Engineering researchers at the University of Alberta have identified more than 100 toxic chemicals in cannabis smoke.

The researchers have characterized the potentially hazardous particles in cannabis smoke and have raised awareness about their potential health effects.

“It’s not out of line to say there’s potential health risk in marijuana smoke, and there’s not nearly enough research,” said Robert Nishida, a co-lead on the study.

Out of the billions of particles found in a single puff of cannabis smoke, Nishida’s team observed 2,575 chemical compounds and was able to identify 536. Of those, 110 are known to be toxic, whether they be carcinogenic, mutagenic or teratogenic.

Nishida’s team found the particles in cannabis smoke were about 29 percent larger than those toxic chemicals found in tobacco, however they still found more in tobacco. The researchers found 3.4 times more mass from the total particulate matter in a typical cannabis joint than a cigarette.

“And with some caveats, that mass is what you consider tar,” said Nishida.
Nishida’s team employed a “smoking machine,” which acts like a lung to draw the desired volume of smoke from samples of both a standard tobacco and a cannabis cigarette.

“We compared all of our measurements against a standard reference cigarette.
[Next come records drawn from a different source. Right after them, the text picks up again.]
Lemma decay_exploration_closed_form_witness :
  epsilon Scenario.three_states = Fin 0.1 /\ 0 <= 0.5 /\ 0.5 <= 1 /\ 0 <= 0.01 /\
  (1 <= 4)%nat /\
  exists x,
    epsilon (repeat_decay 4 (Fin 0.5) (Fin 0.01) Scenario.three_states) = Fin x /\
    x == Qmax 0.01 (0.1 * 0.5 ^ Z.of_nat 4).
Proof.
  split; [reflexivity|]. split; [discriminate|]. split; [discriminate|].
  split; [discriminate|]. split; [lia|].
  destruct (decay_exploration_closed_form 0.1 0.5 0.01 Scenario.three_states 4)
    as (x & Hx & Hc & _);
    [reflexivity | discriminate | discriminate | discriminate | lia |].
  exists x. split; assumption.
Defined.

Lemma metrics_report_success_rates_witness :
  wf (intent_success_rates Scenario.three_states) = true /\
  exists s,
    get "send_email"
      (intent_performance (get_performance_metrics Scenario.three_states)) = Some s /\
    total_attempts s = 3%nat /\
    success_rate s = np_mean [false; true; true] /\
    recent_success_rate s = np_mean (last_n 10 [false; true; true]) /\
    in_zero_one (success_rate s) /\ in_zero_one (recent_success_rate s).
Proof.
  split; [reflexivity|].
  apply (metrics_report_success_rates Scenario.three_states "send_email").
  reflexivity.
Defined.

Lemma exploit_picks_first_maximum_witness :
  get "afternoon|calendar|medium" (q_table Scenario.three_states)
  = Some [("calendar_event", Fin 0.1); ("send_email", Fin (-0.2))] /\
  finite_values [("calendar_event", Fin 0.1); ("send_email", Fin (-0.2))] /\
  flt (Fin (uniform Scenario.no_exploration)) (epsilon Scenario.three_states) = false /\
  exists before after action value,
    [("calendar_event", Fin 0.1); ("send_email", Fin (-0.2))]
    = before ++ (action, Fin value) :: after /\
    fst (rl_candidate ("unknown", Fin 0) Scenario.no_exploration
           "afternoon|calendar|medium" Scenario.three_states)
    = (action, Fin 0.8) /\
    (forall b y, In (b, Fin y) before -> y < value) /\
    (forall b y, In (b, Fin y) after -> y <= value).
Proof.
  assert (Hf : finite_values [("calendar_event", Fin 0.1); ("send_email", Fin (-0.2))])
    by finite_values_tac.
  split; [reflexivity|]. split; [exact Hf|]. split; [reflexivity|].
  exact (exploit_picks_first_maximum ("unknown", Fin 0) Scenario.no_exploration
           "afternoon|calendar|medium" Scenario.three_states
           ("calendar_event", Fin 0.1) [("send_email", Fin (-0.2))]
           eq_refl Hf eq_refl).
Defined.

Lemma recommendation_agrees_with_exploit_witness :
  get (get_state_features (hour Scenario.afternoon) Scenario.command None)
    (q_table Scenario.three_states)
  = Some [("calendar_event", Fin 0.1); ("send_email", Fin (-0.2))] /\
  finite_values [("calendar_event", Fin 0.1); ("send_email", Fin (-0.2))] /\
  primary_intent
    (get_policy_recommendation Scenario.afternoon Scenario.command "default"
       Scenario.three_states)
  = Some (fst (max_by_value ("calendar_event", Fin 0.1) [("send_email", Fin (-0.2))])).
Proof.
  assert (Hf : finite_values [("calendar_event", Fin 0.1); ("send_email", Fin (-0.2))])
    by finite_values_tac.
  split; [reflexivity|]. split; [exact Hf|].
  exact (proj1 (recommendation_agrees_with_exploit Scenario.afternoon
                  Scenario.command "default" Scenario.three_states
                  ("calendar_event", Fin 0.1) [("send_email", Fin (-0.2))]
                  eq_refl Hf)).
Defined.

Lemma recommendation_confidence_in_range_witness :
  session Samples.after_rating /\
  in_zero_one
    (confidence
       (get_policy_recommendation Scenario.afternoon "send the notes" "default"
          (fst Samples.after_rating))).
Proof.
  split; [exact session_after_rating|].
  apply (recommendation_confidence_in_range Samples.after_rating).
  exact session_after_rating.
Defined.

Lemma save_policies_exports_best_actions_witness :
  wf (q_table Scenario.three_states) = true /\
  exists p,
    get "morning|search|short" (save_policies Scenario.three_states) = Some p /\
    (best_action p, best_q_value p)
    = max_by_value ("web_search", Fin 0.3) [("launch_app", Fin 0)].
Proof.
  split; [reflexivity|].
  destruct (save_policies_exports_best_actions Scenario.three_states
              "morning|search|short" eq_refl) as (p & Hp & Hb & _).
  exists p. split; assumption.
Defined.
We picked what we think is the most standard or typical type of marijuana joint.”
Nishida explained the size of particles determines where in the lungs they, and the chemicals they’re composed of, get deposited.

“Whether it’s in the throat, or the upper airways, or if it gets transported all the way down into the alveoli, that depends on the size of the particles and their other physical characteristics,” he said.
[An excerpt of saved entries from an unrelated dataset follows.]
(** The entry point. *)
Definition main (sd : ShadowDecls F) (ed : ExternalData F) (tex : Textures F)
  (input : VertexToPixel F) : float4 F :=
  let s := surfaceOf ed tex input in
  let reflectColor := reflectColorOf ed tex s in
  let indirectDiffuse := indirectDiffuseOf ed tex s in
  let finalColor := directLighting sd ed tex input in
  let finalColor :=
    composite finalColor indirectDiffuse (s_surfaceColor s)
              (indirectLightIntensity ed) reflectColor (s_view s) (s_normal s)
              (s_specularColor s) in
  mkFloat4 (x3 finalColor) (y3 finalColor) (z3 finalColor) (flit 1).

End PixelShader.

(** ** Exact arithmetic: the instance over the real numbers *)

(** Conversion to [int] truncates towards zero. *)
Definition Rtrunc (r : R) : Z :=
  if Rle_dec 0 r then Int_part r else (- Int_part (- r))%Z.

(** [pow] on the reals, with [pow(0, y) = 0] for [y <> 0].  (HLSL yields NaN
    for a negative base; the reals have no such value and the statements
    below never raise a negative number.) *)
Definition Rpow (r e : R) : R :=
  if Req_dec_T r 0 then (if Req_dec_T e 0 then 1%R else 0%R) else Rpower r e.

Definition Reqb (a b : R) : bool := if Req_dec_T a b then true else false.

Definition Rltb (a b : R) : bool := if Rlt_dec a b then true else false.

Definition Rleb (a b : R) : bool := if Rle_dec a b then true else false.

#[export] Instance Scalar_R : Scalar R := {|
  flit := Q2R;
  fofint := IZR;
  ftoint := Rtrunc;
  fadd := Rplus;
  fsub := Rminus;
  fmul := Rmult;
  fdiv := Rdiv;
  fneg := Ropp;
  fmax := Rmax;
  fmin := Rmin;
  fpow := Rpow;
  fsqrt := sqrt;
  feqb := Reqb;
  fltb := Rltb;
  fleb := Rleb
|}.

(** ** What the statements below compare the code with *)

Section Specification.
Context {F : Type} `{Scalar F}.
Local Open Scope hlsl_scope.

(** The number of shadow-casting lights of type [t] among the first [i]
    lights. *)
Definition shadowCasters (t : Z) (ls : list (Light F)) (i : Z) : Z :=
  Z.of_nat
    (List.length
       (filter (fun j => (type (light_at ls j) =? t)%Z
                         && castsShadows (light_at ls j))
               (zrange i))).

(** The world-space shadow slot the spec assigns to light [i]. *)
Definition slotIndex (ls : list (Light F)) (i : Z) : Z :=
  (6 * shadowCasters LIGHT_TYPE_POINT ls i
   + shadowCasters LIGHT_TYPE_SPOT ls i)%Z.

(** The alignment of the direction from the light to the pixel with the
    axis of cube face [j]. *)
Definition faceAlignment (sd : ShadowDecls F) (light : Light F)
  (worldPos : float3 F) (j : Z) : F :=
  dot (normalize (sub3 worldPos (position light))) (cubeFaceDirections sd j).

(** The array [lights] with element [i] removed. *)
Definition removeLight (ls : list (Light F)) (i : Z) : list (Light F) :=
  firstn (Z.to_nat i) ls ++ skipn (S (Z.to_nat i)) ls.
“It’s not out of line to say there’s potential health effects of marijuana smoke,” he said. “Tobacco cigarettes have been studied for decades, and even with tobacco I don’t think the picture is fully there. The body of research for marijuana smoke is not even remotely comparable.”

The study, “Comprehensive Characterization of Mainstream Marijuana and Tobacco Smoke,” was published in Scientific Reports.